Pembakuan bahasa Indonesia dalam bidang kosa kata dan peristilahan juga telah lama dilakukan. Pembakuan tersebut dapat dilihat dari (1)ejaannya, (2)lafalnya, (3)bentuknya, (4)sumber pengambilannya.
Dalam bidang peristilahannya misalnya, bahasa Indonesia memiliki aturan sendiri. Dari segi sumbernya, istilah-istilah yang diambil dapat bersumber dari(1)kosa kata bahasa Indonesia(baik yang lazim maupun tidak), (2)kosakata bahasa serumpun, dan (3)kosakata bahasa asing. Penjelasan lebih lanjut tentang sumber istilah itu terlihat pada uraian berikut ini.

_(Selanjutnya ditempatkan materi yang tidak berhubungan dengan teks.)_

(** Outcome of a call: a value, a thrown [TypeError], or recursion that
    does not come back within the given fuel. *)
Inductive Res (A : Type) :=
| Ok (a : A)
| TypeError
| OutOfFuel.
Arguments TypeError {A}.
Arguments OutOfFuel {A}.

(** Heap-passing computations.  The heap is returned even when the call
    throws: assignments made before the throw stay. *)
Definition M (A : Type) : Type := Heap -> Res A * Heap.

Definition ret {A} (a : A) : M A := fun h => (Ok a, h).

Definition bind {A B} (m : M A) (k : A -> M B) : M B :=
  fun h =>
    match m h with
    | (Ok a, h') => k a h'
    | (TypeError, h') => (TypeError, h')
    | (OutOfFuel, h') => (OutOfFuel, h')
    end.

Definition throw {A} : M A := fun h => (TypeError, h).
Definition diverge {A} : M A := fun h => (OutOfFuel, h).

Declare Scope heap_scope.
Delimit Scope heap_scope with heap.
Notation "x <- m ;; k" := (bind m (fun x => k))
  (at level 61, m at next level, right associativity) : heap_scope.
Notation "m ;;; k" := (bind m (fun _ => k))
  (at level 61, right associativity) : heap_scope.
Local Open Scope heap_scope.

Definition getComp (l : loc) : M Component := fun h => (Ok (comps h l), h).
Definition getConf (l : loc) : M Config := fun h => (Ok (confs h l), h).
Definition getArr (l : loc) : M (list (option loc)) :=
  fun h => (Ok (arrs h l), h).

Definition setConf (l : loc) (c : Config) : M unit :=
  fun h => (Ok tt, mkHeap (comps h) (upd (confs h) l c) (arrs h) (next h)).
Definition setArr (l : loc) (a : list (option loc)) : M unit :=
  fun h => (Ok tt, mkHeap (comps h) (confs h) (upd (arrs h) l a) (next h)).

Definition newComp (c : Component) : M loc :=
  fun h => (Ok (next h),
            mkHeap (upd (comps h) (next h) c) (confs h) (arrs h) (S (next h))).
Definition newConf (c : Config) : M loc :=
  fun h => (Ok (next h),
            mkHeap (comps h) (upd (confs h) (next h) c) (arrs h) (S (next h))).
Definition newArr (a : list (option loc)) : M loc :=
  fun h => (Ok (next h),
            mkHeap (comps h) (confs h) (upd (arrs h) (next h) a) (S (next h))).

1) Kosakata Bahasa Indonesia
Kata bahasa Indonesia yang dapat dijadikan bahan istilah ialah kata umum,baik yang lazim maupun tidak lazim. Kata-kata tersebut harus memenuhi salah satu syarat(boleh lebih)berikut ini.
a) Kata dengan tepat mengungkapkan makna konsep, proses, keadaan atau sifat yang dimaksudkan,seperti tunak (steady), telus(percolate), imak (simulate).
b) Kata lebih singkat daripada kata yang lain yang berujukan sama, seperti gulma jika dibandingkan dengan tumbuhan pengganggu,suaka(politik) dibandingkan dengan perlindungan(politik).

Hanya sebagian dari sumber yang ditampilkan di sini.